>>>

Lemma scan_ok fuel l n st :
  l `suffix_of` s -> NUL ∈ l -> (length l <= fuel)%nat -> 0 <= n <= lim -> st <> overflow ->
  let '(ds, k) := digit_run r l in
  if number r n ds <=? lim then scan t s fuel r max1 max2 n st (pos s l) = Some (number r n ds, if bool_decide (ds = []) then st else ok, pos s k)
  else exists n', scan t s fuel r max1 max2 n st (pos s l) = Some (n', overflow, pos s k).
Proof.
  assert (Hov : forall fuel l n, l `suffix_of` s -> NUL ∈ l -> (length l <= fuel)%nat ->
    scan t s fuel r max1 max2 n overflow (pos s l) = Some (n, overflow, pos s (snd (digit_run r l)))).
  { clear fuel l n st. induction fuel as [|fuel IH]; intros l n Hs Hin Hf; (destruct (suffix_NUL_cons l Hin) as (c & k & ->); cbn in Hf; [lia || idtac]).
    cbn [scan digit_run]. rewrite place_of_digit_value, aget_pos_0 by done. cbn [head mbind option_bind].
    destruct (digit_value c) as [d|] eqn:Hd; [|done]. rewrite Z.geb_leb. destruct (Z.ltb_spec d r) as [Hlt|]; zbool; [|done].
    assert (Hk : NUL ∈ k) by (apply elem_of_cons in Hin as [<-|]; [by rewrite digit_value_NUL in Hd|done]).
    apply suffix_tail in Hs as Hs'.
    destruct (_ && _)%bool; rewrite pos_cons, IH by (done || lia); by destruct (digit_run r k). }
  revert l n st. induction fuel as [|fuel IH]; intros l n st Hs Hin Hf Hn Hst; destruct (suffix_NUL_cons l Hin) as (c & k & ->); [cbn in Hf; lia|].
  cbn [scan digit_run]. rewrite place_of_digit_value, aget_pos_0 by done. cbn [head mbind option_bind].
  destruct (digit_value c) as [d|] eqn:Hd; [|cbn [number]; zbool; by rewrite bool_decide_true]. rewrite Z.geb_leb.
  destruct (Z.ltb_spec d r) as [Hlt|]; cbn [number]; zbool; [|by rewrite bool_decide_true].
  assert (Hk : NUL ∈ k) by (apply elem_of_cons in Hin as [<-|]; [by rewrite digit_value_NUL in Hd|done]). pose proof (digit_value_range _ _ Hd) as Hd0.
  pose proof (scan_test n d ltac:(lia) ltac:(lia)) as Ht. rewrite Z.geb_leb, !Z.gtb_ltb in Ht. apply suffix_tail in Hs as Hs'. cbn in Hf.
  destruct ((max1 <=? n) && ((max1 <? n) || (max2 <? d))) eqn:Hb.
  - assert (lim < n * r + d) by by apply Ht. rewrite pos_cons, Hov by (done || lia).
    destruct (digit_run r k) as [ds k'] eqn:Hrun. cbn [number snd]. apply digit_run_range in Hrun.
    pose proof (number_ge r (n * r + d) ds ltac:(lia) ltac:(nia) Hrun). zbool. by eexists.
  - assert (n * r + d <= lim) by (apply Z.le_ngt; intros H; apply Ht in H; congruence).
    assert (Hu : utype t (utype t (n * r) + d) = n * r + d) by (assert (0 <= n * r) by nia; unfold utype; rewrite (Z.mod_small (n * r)), Z.mod_small by lia; done).
    rewrite Hu, pos_cons. specialize (IH k (n * r + d) ok Hs' Hk ltac:(lia) ltac:(nia) ltac:(done)).
    destruct (digit_run r k) as [ds k'] eqn:Hrun. cbn [number].
    rewrite (bool_decide_false (d :: ds = [])) by done.
    assert (Hm : (match st with overflow => scan t s fuel r max1 max2 n overflow (pos s k) | _ => scan t s fuel r max1 max2 (n * r + d) ok (pos s k) end)
      = scan t s fuel r max1 max2 (n * r + d) ok (pos s k)) by by destruct st.
    rewrite Hm. destruct (number r (n * r + d) ds <=? lim); [|exact IH]. rewrite IH. by destruct (bool_decide (ds = [])).
Qed.
End Scan.

(** ** The whole of [strtol] *)

Definition ty_ok (t : ty) : Prop := bits t = 32 \/ bits t = 64.

Lemma limit_range t neg : ty_ok t -> 0 <= limit t neg < 2 ^ bits t.
Proof. unfold limit. intros [-> | ->]; destruct (is_unsigned t), neg; vm_compute; split; (discriminate || done). Qed.

(** The variable [lim] of the code. *)
Lemma lim_limit t (neg : bool) : ty_ok t -> (if is_unsigned t then MAX t else if neg then utype t (- utype t (MIN t)) else MAX t) = limit t neg.
Proof. unfold limit, MAX, MIN, utype. intros [-> | ->]; by destruct (is_unsigned t), neg. Qed.

(** The value of a number that fits. *)
Lemma type_value t (neg : bool) n : ty_ok t -> 0 <= n <= limit t neg ->
  type t (if neg then utype t (- n) else n) = if neg then (if is_unsigned t then (- n) mod 2 ^ bits t else - n) else n.
Proof.
  unfold type, utype, limit. intros Ht Hn. assert (0 < 2 ^ (bits t - 1) /\ 2 ^ bits t = 2 * 2 ^ (bits t - 1)) as [Hb1 Hb2] by (by destruct Ht as [-> | ->]).
  rewrite Hb2 in *. set (m := 2 ^ (bits t - 1)) in *. destruct (is_unsigned t), neg; rewrite ?Zmod_mod.
  - done.
  - apply Z.mod_small. lia.
  - rewrite Zplus_mod_idemp_l, Z.mod_small; lia.
  - rewrite Z.mod_small; lia.
Qed.

Lemma strtol_ok isspace t s radix : isspace NUL = false -> ty_ok t -> NUL ∈ s -> strtol isspace t s radix = Some (strtol_ref isspace t s radix).
Proof.
  intros Hnul Ht Hin. destruct (strtol_start_ok isspace s Hnul radix Hin) as (neg & pfx & r & l & Href & Hstart & Hl & Hnl).
  unfold strtol, strtol_ref. rewrite Hstart. unfold start_ref in Href. destruct (after_sign _) as [neg' l']. injection Href as -> ->. cbn [mbind option_bind].
  destruct (digit_run r l) as [ds k] eqn:Hrun. rewrite Z.geb_leb.
  destruct (Z.ltb_spec r 2), (Z.gtb_spec r 36); try lia; zbool; try done.
  pose proof (limit_range t neg Ht) as Hlim. rewrite (lim_limit t neg Ht).
  assert (Hm2 : utype t (limit t neg - utype t (limit t neg / r * r)) = limit t neg - limit t neg / r * r).
  { pose proof (Z.mul_div_le (limit t neg) r ltac:(lia)). pose proof (Z.div_pos (limit t neg) r). unfold utype. rewrite (Z.mod_small (_ * _)), Z.mod_small; nia. }
  rewrite Hm2. assert (Hlen : (length l <= S (length s))%nat) by (destruct Hl as [pre ->]; rewrite length_app; lia).
  pose proof (scan_ok t s r (limit t neg) ltac:(lia) Hlim (S (length s)) l 0 no_number Hl Hnl Hlen ltac:(lia) ltac:(done)) as Hsc.
  rewrite Hrun in Hsc. pose proof (number_ge r 0 ds ltac:(lia) ltac:(lia) (digit_run_range _ _ _ _ Hrun)).
  destruct (Z.leb_spec (number r 0 ds) (limit t neg)).
  - rewrite Hsc. cbn [mbind option_bind]. case_bool_decide; [done|]. by rewrite type_value by (done || lia).
  - destruct Hsc as [n' ->]. cbn [mbind option_bind]. rewrite bool_decide_false by (intros ->; cbn in *; lia). unfold MAX, MIN. by destruct (is_unsigned t).
Qed.

(** ** The digits of a number *)

Lemma rev_fmap (f : Z -> Z) l : rev (f <$> l) = f <$> rev l.
Proof. induction l as [|x l IH]; cbn [rev fmap list_fmap]; [done|]. rewrite fmap_app. by rewrite <-IH. Qed.

Definition digit_char (d : Z) : Z := if d <? 10 then 48 + d else 87 + d.

Lemma aget_digits d : 0 <= d < 36 -> aget digits d = Some (digit_char d).
Proof.
  intros Hd. assert (Hall : forallb (fun d => bool_decide (aget digits d = Some (digit_char d))) (zrange 0 36) = true) by (vm_compute; reflexivity).
  rewrite forallb_forall in Hall. apply (bool_decide_eq_true_1 _), Hall, list_elem_of_In, elem_of_zrange. lia.
Qed.

Lemma digit_char_cases d : 0 <= d < 36 -> (d < 10 /\ digit_char d = 48 + d) \/ (10 <= d /\ digit_char d = 87 + d).
Proof. intros Hd. unfold digit_char. destruct (Z.ltb_spec d 10); [left|right]; done. Qed.

Lemma digit_value_char d : 0 <= d < 36 -> digit_value (digit_char d) = Some d.
Proof.
  intros Hd. unfold digit_value. destruct (digit_char_cases d Hd) as [[? ->]|[? ->]]; zbool; f_equal; lia.
Qed.

Lemma pow_S_nat r (n : nat) : r ^ Z.of_nat (S n) = r * r ^ Z.of_nat n.
Proof. rewrite Nat2Z.inj_succ, Z.pow_succ_r by lia. done. Qed.

Lemma put_digits_S room v radix : put_digits (S room) v radix =
  (d ← aget digits (v mod radix); if v / radix =? 0 then Some [d] else ds ← put_digits room (v / radix) radix; Some (d :: ds)).
Proof. done. Qed.

Lemma put_digits_ok radix room v :
  2 <= radix <= 36 -> 0 <= v < radix ^ Z.of_nat (S room) ->
  exists ds, put_digits (S room) v radix = Some (digit_char <$> ds) /\ Forall (fun d => 0 <= d < radix) ds /\ number radix 0 (rev ds) = v /\ ds <> [] /\
    forall k : nat, v < radix ^ Z.of_nat (S k) -> (length ds <= S k)%nat.
Proof.
  intros Hr. revert v. induction room as [|room IH]; intros v Hv; rewrite pow_S_nat in Hv;
    pose proof (Z.div_mod v radix ltac:(lia)) as Hdm; pose proof (Z.mod_pos_bound v radix ltac:(lia)) as Hm;
    (assert (0 <= v / radix) as Hq by (apply Z.div_pos; lia)).
  - cbn in Hv. rewrite put_digits_S, aget_digits by lia. rewrite Z.div_small by lia. exists [v mod radix]. cbn.
    split_and!; [done|by apply Forall_singleton|rewrite Z.mod_small; lia|done|lia].
  - rewrite put_digits_S, aget_digits by lia. cbn [mbind option_bind].
    destruct (Z.eqb_spec (v / radix) 0) as [Hz|Hz].
    + exists [v mod radix]. cbn. split_and!; [done|by apply Forall_singleton|lia|done|lia].
    + destruct (IH (v / radix)) as (ds & Hput & Hds & Hnum & Hne & Hlen); [nia|].
      exists (v mod radix :: ds). rewrite Hput. cbn [mbind option_bind rev]. rewrite number_app, Hnum. split_and!; [done|by constructor|lia|done|].
      intros k Hk. destruct k as [|k]; [cbn in Hk; nia|]. rewrite pow_S_nat in Hk. specialize (Hlen k). cbn [length]. apply le_n_S, Hlen. nia.
Qed.

(** [strtol] on a printed number. *)
Section ReadBack.
Context (isspace : Z -> bool) (t : ty) (radix : Z) (ds : list Z).
Hypothesis Hminus : isspace MINUS = false.
Hypothesis Hdigit : forall c, c ∈ digits -> isspace c = false.
Hypothesis Hr : 2 <= radix <= 36.
Hypothesis Hds : Forall (fun d => 0 <= d < radix) ds.
Hypothesis Hne : ds <> [].

Lemma digit_not_space d : 0 <= d < 36 -> isspace (digit_char d) = false.
Proof.
  intros Hd. apply Hdigit. pose proof (aget_digits d Hd) as H. unfold aget in H. destruct (0 <=? d); [|done]. by eapply list_elem_of_lookup_2.
Qed.

Lemma digit_run_chars : digit_run radix ((digit_char <$> ds) ++ [NUL]) = (ds, [NUL]).
Proof.
  clear Hne. induction Hds as [|d ds' Hd Hds' IH]; [done|]. cbn [fmap list_fmap app digit_run]. rewrite place_of_digit_value, digit_value_char by lia. zbool.
  change (list_fmap Z Z digit_char ds') with (digit_char <$> ds'). by rewrite IH by done.
Qed.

<<<

Aim of the exercise: Which lines run from the one holding "rewrite forallb_forall in" through the one holding "Lemma pow_S_nat r" in the records above? Repeat them exactly, both included, and nothing more.

Completed exercise:
  rewrite forallb_forall in Hall. apply (bool_decide_eq_true_1 _), Hall, list_elem_of_In, elem_of_zrange. lia.
Qed.

Lemma digit_char_cases d : 0 <= d < 36 -> (d < 10 /\ digit_char d = 48 + d) \/ (10 <= d /\ digit_char d = 87 + d).
Proof. intros Hd. unfold digit_char. destruct (Z.ltb_spec d 10); [left|right]; done. Qed.

Lemma digit_value_char d : 0 <= d < 36 -> digit_value (digit_char d) = Some d.
Proof.
  intros Hd. unfold digit_value. destruct (digit_char_cases d Hd) as [[? ->]|[? ->]]; zbool; f_equal; lia.
Qed.

Lemma pow_S_nat r (n : nat) : r ^ Z.of_nat (S n) = r * r ^ Z.of_nat n.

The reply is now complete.